At a pau-hana party at Tiki’s Grill & Bar in Waikiki, a well-dressed woman at the buffet table waved me ahead of her with a friendly smile. “You go first!” she insisted.
I thanked her and introduced myself; her name was Francine. Small and slender, tan, with a flower in her long, sun-streaked dark hair, she looked familiar, but we didn’t remember having met.
Walking back to our tables, we paused at a balcony overlooking Queen’s Surf. The waves were flat, I said — I wasn’t missing anything.
Francine laughed and said she’d guessed I was a surfer. “I surf, too. Well, I boogie board — my husband surfs. We go to Lighthouse, off Diamond Head.”
Maybe that was where we’d crossed paths. Lighthouse is near Suis, where I surf. But neither of us had tried the other’s regular break.
You get attached to a place where people know you and are more likely to share waves.
“I remember when I first started, I was the only girl in the lineup,” Francine said. “Now there’s so many!”
“Isn’t it great?” I said.
Francine’s eyes widened. She tilted her head with a birdlike, quizzical look.
AS MORE women surfed, I’ve always thought, things would get more equal. After all, starting next year, women will receive the same prize money as men in World Surf League events. But when it comes to equal opportunity for waves, progress has lagged in this male-dominated sport.
Francine began surfing 40 years ago, but a generation later, when Carissa Moore started out, she, too, was the only girl in the lineup at times. “Sometimes it is still a struggle to get waves with all the guys out there,” Moore mentioned to Ferd Lewis in his Star-Advertiser column about WSL’s pay parity announcement.
I was surprised that the popular 26-year-old, three-time world champ faces the same pressures I do.
“It just can be intimidating at times,” Moore told me in an interview. “Males out in the lineup are stronger, more aggressive, and sometimes it’s hard to stand up and take ownership, meet that intensity. Everyone wants waves.”
That’s why she treasures Kewalos, her local spot. “It’s pretty friendly. I’ve been surfing there my whole life, and get some respect there.” She surfs with her dad, Chris Moore, her husband, Luke Untermann, and, lately, “some little girls we’ve been coaching.”
AT KEWALOS the morning of Sept. 13, it was like trying to pick a dolphin from a pod, trying to distinguish Moore from the other surfers sitting offshore in a gray mist and drizzle. Then she leapt into action, carving a wave and springing aloft in a flash of pink-and-white board and big plume of spray.

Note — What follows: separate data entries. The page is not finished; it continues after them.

(* ===== verification/CoreQueries.v ===== *)
(** * Core's queries

    The table of [src/crates/verbatim-core/src/queries.rs], with the values of
    [state.rs] a query's answer continues. The table is a map from a query's
    number; where the source walks it in number order the numbers are sorted.
    [ended] and what it continues are the reducer's, in [CoreReducer]. *)

From S2P Require Import Prelude Tree TextModel Facts Messages Speech CoreEvents.

#[export] Program Instance QueryId_countable : Countable QueryId :=
  inj_countable' query_number Build_QueryId _.
Next Obligation. by intros []. Qed.

(** ** What an answer continues *)

(** [state::PendingCaret]. *)
Record PendingCaret := {
  pc_node : NodeId;
  pc_key : CaretKey;
  pc_deleted : option string;
  pc_before : option (string * N);
  later_key_at_ms : option N;
  selected_before : bool;
  before_unknown : bool;
  heard : list UtteranceSegment;
}.

(** [state::HeldKey] and [HeldRead]. *)
Record HeldKey := { hk_trace_id : TraceId; hk_key : CaretKey; hk_pressed_at_ms : N }.
Record HeldRead := { hr_node : NodeId; hr_key : HeldKey }.

(** [state::NavigatorRead], [LandingPlace] and [Landing]. *)
Inductive NavigatorRead := ReadAnnounce | ReadSpell | ReadCopy.
Inductive LandingPlace :=
  | LandColumn (column : N) | LandStart | LandFirstWord | LandLastWord | LandPoint | LandBeforePoint.
Record Landing := {
  place : LandingPlace;
  land_speak : TextUnit;
  land_edge : option Message;
  land_command : ReviewCommand;
}.

(** [state::TextFollowUp] and [PendingText]. *)
Inductive TextFollowUp :=
  | FollowSeed (command : ReviewCommand) (repeat : N)
  | FollowLand (landing : Landing)
  | FollowSelected
  | FollowCopy (marker : N)
  | FollowLocation
  | FollowNavigatorSelection (read : NavigatorRead)
  | FollowNavigatorLine (read : NavigatorRead).
Record PendingText := { pt_node : NodeId; pt_then : TextFollowUp }.

(** [TerminalAsk], [terminal_model::HistoryAsked] and [ModelAsk]. *)
Inductive TerminalAsk := AskRead | AskCancel | AskOvertaken.
Record HistoryAsked := { ha_review : QueryId; ha_above : N; ha_whole : bool }.
Inductive ModelAsk :=
  | AskWhole | AskHistoryBlock | AskFresh | AskHistory (asked : HistoryAsked) | AskFind (hash : N).

(** [ModelAsk::owed]. *)
Definition owed (self : ModelAsk) : bool :=
  match self with AskWhole | AskHistoryBlock => true | _ => false end.

Inductive Asked := AskedRead | AskedWatch | AskedMemory.

#[export] Instance Asked_eq_dec : EqDecision Asked.
Proof. solve_decision. Defined.

Inductive Then :=
  | ThenNavigation (from : NodeId) (kind : QueryKind)
  | ThenActivation
  | ThenCaret (pending : PendingCaret)
  | ThenSupersededCaret (node : NodeId)
  | ThenHeldRead (reading : HeldRead)
  | ThenText (pending : PendingText)
  | ThenSayAll
  | ThenTerminal (ask : TerminalAsk)
  | ThenTerminalModel (node : NodeId) (generation : N) (ask : ModelAsk)
  | ThenNothing.

(** [then == Then::Nothing]. *)
Definition is_nothing (t : Then) : bool := match t with ThenNothing => true | _ => false end.

(** [Open]. *)
Record Open := {
  open_outpost : OutpostId;
  open_trace_id : option TraceId;
  asked : Asked;
  then_ : Then;
}.

Definition with_then (t : Then) (o : Open) : Open :=
  {| open_outpost := open_outpost o; open_trace_id := open_trace_id o; asked := asked o; then_ := t |}.
Definition with_trace (t : option TraceId) (o : Open) : Open :=
  {| open_outpost := open_outpost o; open_trace_id := t; asked := asked o; then_ := then_ o |}.

(** [Asking]. *)
Inductive Asking :=
  | AskNavigate (node : NodeId) (kind : QueryKind)
  | AskText (node : NodeId) (op : TextOp)
  | AskActivate (node : NodeId).

Definition asking_node (asking : Asking) : NodeId :=
  match asking with AskNavigate node _ | AskText node _ | AskActivate node => node end.
Definition asking_asked (asking : Asking) : Asked :=
  match asking with AskText _ (AwaitCaret _) => AskedWatch | _ => AskedRead end.
Definition asking_effect (asking : Asking) (query_id : QueryId) : Effect :=
  match asking with
  | AskNavigate node kind => EffFetch query_id node kind
  | AskText node op => EffText query_id node op
  | AskActivate node => EffActivate query_id node
  end.

(** ** The table *)

Record Queries := { next : N; open : gmap QueryId Open }.

(** [Queries::default]. *)
Definition no_queries : Queries := {| next := 0; open := ∅ |}.
Definition with_open (o : gmap QueryId Open) (self : Queries) : Queries :=
  {| next := next self; open := o |}.

(** The entry of a query just asked, recorded under the next number. *)
Definition record_query (outpost : OutpostId) (how : Asked) (t : Then) (self : Queries) :
    Queries * QueryId :=
  let query_id := {| query_number := next self |} in
  ({| next := next self +|64| 1;
      open := <[query_id := {| open_outpost := outpost; open_trace_id := None; asked := how;
                               then_ := t |}]> (open self) |}, query_id).

(** [Queries::ask]. *)
Definition ask (asking : Asking) (t : Then) (self : Queries) : Queries * QueryId * Effect :=
  let '(self, query_id) := record_query (outpost (asking_node asking)) (asking_asked asking) t self in
  (self, query_id, asking_effect asking query_id).

(** [Queries::ask_memory]. *)
Definition ask_memory (node : NodeId) (t : Then) (self : Queries) : Queries * QueryId :=
  record_query (outpost node) AskedMemory t self.

(** [Queries::answer_from_memory_later]. *)
Definition answer_from_memory_later (query_id : QueryId) (trace : option TraceId) (self : Queries) :
    Queries :=
  match open self !! query_id with
  | Some o => with_open (<[query_id := {| open_outpost := open_outpost o; open_trace_id := trace;
                                          asked := AskedMemory; then_ := then_ o |}]> (open self)) self
  | None => self
  end.

(** The open queries in number order. *)
Definition number_le (a b : QueryId * Open) : Prop := query_number a.1 <= query_number b.1.
#[export] Instance number_le_dec a b : Decision (number_le a b).
Proof. unfold number_le. apply _. Defined.
Definition in_order (m : gmap QueryId Open) : list (QueryId * Open) :=
  merge_sort number_le (map_to_list m).

(** [Queries::find], [has], and [find_mut] with the change made. *)
Definition picks (which : Then -> bool) (o : Open) : bool := negb (is_nothing (then_ o)) && which (then_ o).
Definition find_entry (which : Then -> bool) (self : Queries) : option (QueryId * Open) :=
  find (fun p => picks which p.2) (in_order (open self)).
Definition find_query (which : Then -> bool) (self : Queries) : option (QueryId * Then) :=
  (fun p => (p.1, then_ p.2)) <$> find_entry which self.
Definition has (which : Then -> bool) (self : Queries) : bool :=
  match find_query which self with Some _ => true | None => false end.
Definition find_mut (which : Then -> bool) (change : Then -> Then) (self : Queries) : option Queries :=
  match find_entry which self with
  | Some (query_id, o) =>
      Some (with_open (<[query_id := with_then (change (then_ o)) o]> (open self)) self)
  | None => None
  end.

(** [Queries::replace]. *)
Definition replace_then (query_id : QueryId) (t : Then) (self : Queries) : Queries * option Then :=
  match open self !! query_id with
  | Some o => (with_open (<[query_id := with_then t o]> (open self)) self, Some (then_ o))
  | None => (self, None)
  end.

(** [Queries::forget]. *)
Definition forget_entry (which : Then -> bool) (o : Open) : option Open :=
  if picks which o
  then if decide (asked o = AskedMemory) then None else Some (with_then ThenNothing o)
  else Some o.
Definition forget (which : Then -> bool) (self : Queries) : Queries :=
  with_open (omap (forget_entry which) (open self)) self.

(** [Queries::withdraw]. *)
Definition withdraw (query_id : QueryId) (self : Queries) : Queries * option (Then * Effect) :=
  match open self !! query_id with
  | Some o => (with_open (delete query_id (open self)) self,
               Some (then_ o, EffWithdraw (open_outpost o) query_id))
  | None => (self, None)
  end.

(** [Queries::forget_memory]. *)
Definition forget_memory (query_ids : list QueryId) (self : Queries) : Queries :=
  with_open (foldl (fun m query_id =>
    match m !! query_id with
    | Some o => if decide (asked o = AskedMemory) then delete query_id m else m
    | None => m
    end) (open self) query_ids) self.

(** [Queries::outstanding] and [continuations]. *)
Definition outstanding (self : Queries) : nat :=
  length (List.filter (fun p => bool_decide (asked p.2 = AskedRead)) (in_order (open self))).
Definition continuations (self : Queries) : list Then := (fun p => then_ p.2) <$> in_order (open self).

(** [Queries::set_trace] and [set_traces]. *)
Fixpoint set_trace (first : N) (effect : Effect) (trace : option TraceId) (self : Queries) : Queries :=
  match effect with
  | EffForKey key inner => set_trace first inner (Some key) self
  | EffFetch query_id _ _ | EffText query_id _ _ | EffActivate query_id _ =>
      if first <=? query_number query_id
      then match open self !! query_id with
           | Some o => with_open (<[query_id := with_trace trace o]> (open self)) self
           | None => self
           end
      else self
  | _ => self
  end.
Definition set_traces (first : N) (effects : list Effect) (input : option TraceId) (self : Queries) :
    Queries :=
  if next self =? first then self
  else foldl (fun self effect => set_trace first effect input self) self effects.

(** The removal of an answered query: [answered]'s guard, and what is left to
    continue. *)
Definition take_answered (query_id : QueryId) (from : OutpostId) (self : Queries) :
    Queries * option Then :=
  match open self !! query_id with
  | Some o =>
      if negb (bool_decide (open_outpost o = from)) || bool_decide (asked o = AskedMemory)
      then (self, None)
      else (with_open (delete query_id (open self)) self, Some (then_ o))
  | None => (self, None)
  end.

(** [answer_from_memory]'s removal. *)
Definition take_memory (query_id : QueryId) (self : Queries) : Queries * option Then :=
  match open self !! query_id with
  | Some o => (with_open (delete query_id (open self)) self, Some (then_ o))
  | None => (self, None)
  end.

(** The queries [outpost_gone] ends, in order. *)
Definition at_outpost (from : OutpostId) (self : Queries) : list QueryId :=
  fst <$> List.filter (fun p => bool_decide (open_outpost p.2 = from) &&
                                negb (bool_decide (asked p.2 = AskedMemory))) (in_order (open self)).

(** [Ending] and [Ending::reply]. *)
Inductive Ending := EndOutcome (outcome : QueryOutcome) | EndReply (reply : TextReply).
Definition ending_reply (self : Ending) : TextReply :=
  match self with
  | EndReply reply | EndOutcome (Done (TextResult reply)) => reply
  | EndOutcome Gone => ReplyGone
  | EndOutcome _ => ReplyUnanswered
  end.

After paddling in, she was greeted with a white orchid lei that rested like sea foam on her shoulders as she stood barefoot on the sea wall. It was her second surf session in the four days since she’d returned home from her win at the Surf Ranch in California, and she would probably surf again that afternoon with the girls she’s been mentoring after school. “It’s really fun,” she said with a smile. “But Dad’s the main coach,” she added.
He’s her coach, too. Was it difficult to share him?
“It took a little while, but it’s OK, just as long as I come first!”
Moore added that she and her family have founded a nonprofit organization, MooreAloha, to mentor local girl surfers. “It’s really special for us to be around that energy,” she said. “Next year, I’d like to do something bigger, maybe a surf camp for girls.”
“ISN’T IT better that more women surf?” I asked Francine.
She shrugged.
“I mean, there’s just so many more people, it’s so crowded!”
Once again, she shot me that look.
I realized who Francine reminded me of: Rell Sunn, champion surfer and children’s mentor, shining Queen of Makaha, who died of breast cancer, age 47, in 1998. I met her once, when the boys I surfed with entered me in a Waikiki junior girls’ contest. Rell outsmarted and outsurfed me, and although I didn’t know it then, it was an honor to lose to her.